(* ===== verification/IdOidc.v ===== *)
(** The OIDC provider ([pkg/identity/oidc]). *)
From Stdlib Require Import ZArith Lia.
From stdpp Require Import base gmap strings list.
From S2P Require Import Prelude.
From S2P Require Import GoLib.
From S2P Require Import Core.
From S2P Require Import DPoP.
From S2P Require Import IdCommon.

#[local] Open Scope string_scope.
#[local] Open Scope list_scope.
#[local] Open Scope Z_scope.

Module IdOidc.
Import Identity.

(** [DiscoverJWKS]: the discovery document of an issuer; the request and the JSON decoder are parameters. *)
Inductive DiscoverErr : Type := DiscRequest (why : string) | DiscStatus (code : Z) | DiscDecode | DiscMissing.
Definition DiscoverJWKS (get : string -> result string (Z * string)) (decode : string -> option string)
    (issuer : string) : result DiscoverErr string :=
  match get (issuer +:+ "/.well-known/openid-configuration") with
  | Err e => Err (DiscRequest e)
  | Ok (code, body) =>
      if negb (code =? 200) then Err (DiscStatus code) else
      match decode body with
      | None => Err DiscDecode
      | Some uri => if (uri =? "")%string then Err DiscMissing else Ok uri
      end
  end.

Section Provider.
Context `{!JwtLib, !JwsLib, !KeyLib}.

Record Provider : Type := {
  trustDomains : gmap string TrustDomain;
  jwksResolver : option Resolver;
  expectedAudiences : list string;
  devMode : bool;
}.
(** The options and [NewProvider] *)
Definition WithTrustDomains (domains : list TrustDomain) (p : Provider) : Provider :=
  {| trustDomains := domainsBy ct_Issuer (fun d => negb (ct_Issuer d =? "")%string) domains (trustDomains p);
     jwksResolver := jwksResolver p; expectedAudiences := expectedAudiences p; devMode := devMode p |}.
Definition WithJWKSResolver (r : Resolver) (p : Provider) : Provider :=
  {| trustDomains := trustDomains p; jwksResolver := Some r; expectedAudiences := expectedAudiences p; devMode := devMode p |}.
Definition WithExpectedAudiences (auds : list string) (p : Provider) : Provider :=
  {| trustDomains := trustDomains p; jwksResolver := jwksResolver p; expectedAudiences := auds; devMode := devMode p |}.
Definition WithDevMode (dev : bool) (p : Provider) : Provider :=
  {| trustDomains := trustDomains p; jwksResolver := jwksResolver p; expectedAudiences := expectedAudiences p; devMode := dev |}.
Definition NewProvider (opts : list (Provider -> Provider)) : Provider :=
  foldl (fun p opt => opt p) {| trustDomains := ∅; jwksResolver := None; expectedAudiences := []; devMode := false |} opts.

(** [extractOptionalClaim] *)
Definition extractOptionalClaim (t : jwt_token) (key : string) (out : gmap string value) : gmap string value :=
  match jwt_claim t key with
  | Some v => match v with VNull => out | _ => <[key := v]> out end
  | None => out
  end.
Definition tokenClaims (t : jwt_token) (issuer sub : string) : gmap string value :=
  extractOptionalClaim t "azp" (extractOptionalClaim t "roles" (extractOptionalClaim t "groups"
    (extractOptionalClaim t "email" (<["issuer" := VStr issuer]> (<["subject" := VStr sub]> ∅))))).

(** [verifyWithResolver] *)
Definition verifyWithResolver (resolve : Resolver) (env : Env) (credential jwksURL : string) : result IdErr unit :=
  resolveAndVerify true resolve env credential jwksURL.

(** The audience check: some audience of the token is expected, when any is. *)
Definition checkAudience (p : Provider) (t : jwt_token) : result IdErr unit :=
  match expectedAudiences p with
  | [] => Ok tt
  | expected =>
      match jwt_Audience t with
      | None => Err (ErrMissing "aud")
      | Some auds => reject (negb (existsb (fun ta => str_mem ta expected) auds)) ErrAudience
      end
  end.

(** [ValidateWorkload] *)
Definition ValidateWorkload (p : Provider) (env : Env) (credential ct : string) : result IdErr WorkloadIdentity :=
  if negb (ct =? "oidc")%string then Err (ErrUnsupportedType ct) else
  match jwt_ParseInsecure credential with
  | None => Err (ErrMalformed "OIDC token")
  | Some t =>
      let issuer := orEmpty (jwt_Issuer t) in
      let? _ := reject (issuer =? "")%string (ErrMissing "iss") in
      let sub := orEmpty (jwt_Subject t) in
      let? _ := reject (sub =? "")%string (ErrMissing "sub") in
      let claims := tokenClaims t issuer sub in
      if devMode p then
        Ok (workload (wimseURI "dev.local" "oidc" sub) "dev.local" "oidc" (env_stamp env) (<["dev_mode" := VBool true]> claims))
      else
      match trustDomains p !! issuer with
      | None => Err (ErrUnknown "issuer" issuer)
      | Some td =>
          let? _ := match jwksResolver p with
                    | Some resolve => verifyWithResolver resolve env credential (ct_JWKSURL td)
                    | None => verifySignature true None env credential (ct_JWKSURL td) issuer
                    end in
          let? _ := checkAudience p t in
          Ok (workload (wimseURI (ct_Name td) "oidc" sub) (ct_Name td) "oidc" (env_stamp env) claims)
      end
  end.

(** What an accepted token means outside dev mode. *)
Lemma oidc_validate_ok p env credential ct w :
  devMode p = false -> ValidateWorkload p env credential ct = Ok w ->
  ct = "oidc" /\
  exists t td sub, jwt_ParseInsecure credential = Some t /\ jwt_Subject t = Some sub /\ sub <> "" /\
    trustDomains p !! orEmpty (jwt_Issuer t) = Some td /\
    vouched (jwksResolver p) env credential (ct_JWKSURL td) /\
    (expectedAudiences p <> [] -> exists auds a, jwt_Audience t = Some auds /\ a ∈ auds /\ a ∈ expectedAudiences p) /\
    wi_ID w = wimseURI (ct_Name td) "oidc" sub /\ wi_TrustDomain w = ct_Name td.
Proof.
  intros Hdev. unfold ValidateWorkload. destruct (String.eqb_spec ct "oidc") as [->|]; [|done].
  destruct (jwt_ParseInsecure credential) as [t|]; [|done]. rewrite Hdev. cbn [negb]. intros Hv. inv_ok.
  destruct (trustDomains p !! _) as [td|] eqn:Htd; [|done]. inv_ok. split; [done|].
  destruct (jwt_Subject t) as [sub|] eqn:Hsub; [|done]. exists t, td, sub.
  match goal with H : (orEmpty (Some sub) =? "")%string = false |- _ => apply String.eqb_neq in H end.
  split_and!; [done|exact Hsub|done|done| | |done|done].
  - destruct (jwksResolver p); [by eapply resolve_vouched|by eapply verify_vouched].
  - intros Hne. unfold checkAudience in *. destruct (expectedAudiences p) as [|a0 as0]; [done|].
    destruct (jwt_Audience t) as [auds|]; [|done]. inv_ok.
    match goal with H : existsb _ auds = true |- _ => apply existsb_exists in H as (a & Ha & Hm) end.
    exists auds, a. split_and!; [done|by apply list_elem_of_In|by apply str_mem_true].
Qed.
End Provider.
End IdOidc.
# # # # #
*Task statement*. Up to and including the line containing "Inductive DiscoverErr : Type", please write out the listing exactly, starting from its first line.

*Expected answer*.
(* ===== verification/IdOidc.v ===== *)
(** The OIDC provider ([pkg/identity/oidc]). *)
From Stdlib Require Import ZArith Lia.
From stdpp Require Import base gmap strings list.
From S2P Require Import Prelude.
From S2P Require Import GoLib.
From S2P Require Import Core.
From S2P Require Import DPoP.
From S2P Require Import IdCommon.

#[local] Open Scope string_scope.
#[local] Open Scope list_scope.
#[local] Open Scope Z_scope.

Module IdOidc.
Import Identity.

(** [DiscoverJWKS]: the discovery document of an issuer; the request and the JSON decoder are parameters. *)
Inductive DiscoverErr : Type := DiscRequest (why : string) | DiscStatus (code : Z) | DiscDecode | DiscMissing.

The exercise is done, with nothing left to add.